• **Work required**
Work through the data and say how many lines contain "Definition". The number alone is the answer.

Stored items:
/---

Lemma runs_total {S A} E (m : M S A) s Q : succeeds m s Q → runs E m s Q.
Proof. unfold runs. destruct (m s) as [[a s']|]; [done|by intros []]. Qed.

(** [go] runs the steps whose effect is plain. *)
Ltac go1 :=
  match goal with
  | |- _ => run1
  | |- runs _ (if _ then skip else fail _) _ _ => apply succeeds_guard
  | |- runs _ (if isMainCore (getMainCoreId ?x) then _ else _) _ _ =>
    change (isMainCore (getMainCoreId x)) with true
  end.
Ltac go := repeat (cbv beta iota delta [id]; go1); cbv beta iota delta [id].

Lemma vget_lookup {A} site (l : list A) i x : zlookup l i = Some x → vget site l i = Ok x.
Proof. apply vget_Ok. Qed.
Lemma vset_in {A} site (l : list A) i x : 0 ≤ i < zlength l → vset site l i x = Ok (zinsert i x l).
Proof. intros. by apply vset_Ok. Qed.

(** ** The thread table by position *)

Definition thread_of (s : Mcp) (tile j : Z) : option ThreadState :=
  row ← zlookup (m_thread_state s) tile ; zlookup row j.
Definition upd_thread (tile j : Z) (t : ThreadState) (s : Mcp) : Mcp :=
  s <| m_thread_state ::= λ tb, match zlookup tb tile with Some row => zinsert tile (zinsert j t row) tb | None => tb end |>.

Lemma thread_of_Some s tile j t :
  thread_of s tile j = Some t ↔ ∃ row, zlookup (m_thread_state s) tile = Some row ∧ zlookup row j = Some t.
Proof. unfold thread_of. destruct (zlookup (m_thread_state s) tile); naive_solver. Qed.

Lemma thread_of_table s s' : m_thread_state s' = m_thread_state s → thread_of s' = thread_of s.
Proof. unfold thread_of. by intros ->. Qed.

Lemma runs_thread_at {E} s tile j t Q :
  thread_of s tile j = Some t → Q t s → runs E (thread_at tile j) s Q.
Proof.
  intros (row & H1 & H2)%thread_of_Some HQ. eapply runs_Ok; [by eapply thread_at_spec|done].
Qed.
Lemma runs_set_thread {E} s tile j t f Q :
  thread_of s tile j = Some t → Q tt (upd_thread tile j (f t) s) → runs E (set_thread tile j f) s Q.
Proof.
  intros (row & H1 & H2)%thread_of_Some HQ. eapply runs_Ok; [by eapply set_thread_spec|].
  unfold upd_thread in HQ. cbn in HQ. by rewrite H1 in HQ.
Qed.

Lemma thread_of_upd s tile j t t' i k :
  thread_of s tile j = Some t →
  thread_of (upd_thread tile j t' s) i k = if decide (i = tile ∧ k = j) then Some t' else thread_of s i k.
Proof.
  intros (row & H1 & H2)%thread_of_Some. pose proof (zlookup_Some _ _ _ H1) as [Ht _].
  pose proof (zlookup_Some _ _ _ H2) as [Hj _]. unfold thread_of, upd_thread. cbn. rewrite H1.
  destruct (decide (i = tile)) as [->|Hi].
  - rewrite zlookup_zinsert_eq by done. rewrite H1. cbn. destruct (decide (k = j)) as [->|Hk].
    + rewrite decide_True by done. by apply zlookup_zinsert_eq.
    + rewrite decide_False by naive_solver. by apply zlookup_zinsert_ne.
  - rewrite decide_False by naive_solver. by rewrite zlookup_zinsert_ne.
Qed.
Lemma thread_of_upd_eq s tile j t t' :
  thread_of s tile j = Some t → thread_of (upd_thread tile j t' s) tile j = Some t'.
Proof. intros H. rewrite (thread_of_upd _ _ _ _ _ _ _ H). by rewrite decide_True. Qed.
Lemma thread_of_upd_ne s tile j t t' i k :
  thread_of s tile j = Some t → (i, k) ≠ (tile, j) → thread_of (upd_thread tile j t' s) i k = thread_of s i k.
Proof. intros H Hne. rewrite (thread_of_upd _ _ _ _ _ _ _ H). rewrite decide_False; [done|]. intros [-> ->]. done. Qed.

Lemma zlength_upd s tile j t : zlength (m_thread_state (upd_thread tile j t s)) = zlength (m_thread_state s).
Proof. unfold upd_thread. cbn. destruct (zlookup _ tile); [by rewrite zlength_zinsert|done]. Qed.

(** ** Running threads by position *)

Lemma runs_on_of s tile j : runs_on s tile j ↔ ∃ t, thread_of s tile j = Some t ∧ running t.
Proof. unfold runs_on. setoid_rewrite thread_of_Some. naive_solver. Qed.
Lemma quiet_of s tile :
  quiet s tile ↔ 0 ≤ tile < zlength (m_thread_state s) ∧ ∀ j t, thread_of s tile j = Some t → ¬ running t.
Proof.
  unfold quiet. setoid_rewrite thread_of_Some. split.
  - intros (row & H1 & HF). pose proof (zlookup_Some _ _ _ H1) as [Ht _]. split; [done|].
    intros j t (row' & ? & H2). simplify_eq. apply zlookup_Some in H2 as [_ H2].
    by eapply Forall_lookup in HF.
  - intros [[row H1]%zlookup_is_Some H]. exists row. split; [done|]. apply Forall_lookup. intros i t Hi.
    apply (H (Z.of_nat i)). exists row. split; [done|]. rewrite zlookup_nat by lia. by rewrite Nat2Z.id.
Qed.
(** At most one thread of each core runs. *)
Definition single_runner (s : Mcp) : Prop :=
  ∀ tile i j t u, thread_of s tile i = Some t → thread_of s tile j = Some u → running t → running u → i = j.

Lemma threads_wf_of s :
  threads_wf s ↔ single_runner s ∧ zlength (m_last_stalled_thread s) = zlength (m_thread_state s).
Proof.
  split.
  - intros [H1 H2]. split; [|done]. intros tile i j t u (row & Hr & Ht)%thread_of_Some (row' & ? & Hu)%thread_of_Some.
    simplify_eq. pose proof (zlookup_Some _ _ _ Ht) as [? ?]. pose proof (zlookup_Some _ _ _ Hu) as [? ?].
    intros. enough (Z.to_nat i = Z.to_nat j) by lia. by eapply (H1 tile row).
  - intros [H1 H2]. split; [|done]. intros tile row Hr i j t u Ht Hu Rt Ru.
    enough (Z.of_nat i = Z.of_nat j) by lia. apply (H1 tile _ _ t u); [| |done|done];
      apply thread_of_Some; exists row; (split; [done|]); rewrite zlookup_nat by lia; by rewrite Nat2Z.id.
Qed.

Lemma runs_isCoreRunning {E} s tile Q :
  threads_wf s → 0 ≤ tile < zlength (m_thread_state s) →
  (quiet s tile → Q INVALID_THREAD_ID s) → (∀ j, 0 ≤ j → runs_on s tile j → Q j s) →
  runs E (isCoreRunning tile) s Q.
Proof.
  intros W Ht H1 H2. destruct (isCoreRunning_spec s tile W Ht) as [[Hq EX]|(j & Hj & Hr & EX)];
    (eapply runs_Ok; [exact EX|]); auto.
Qed.
Lemma runs_isCoreRunning_quiet s tile Q :
  threads_wf s → quiet s tile → Q INVALID_THREAD_ID s → succeeds (isCoreRunning tile) s Q.
Proof.
  intros W Hq HQ. apply runs_isCoreRunning; [done|by apply quiet_of in Hq as [? _]|done|].
  intros j _ Hr. by destruct (quiet_not_running _ _ _ Hq Hr).
Qed.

\---

• **Finished exercise**
3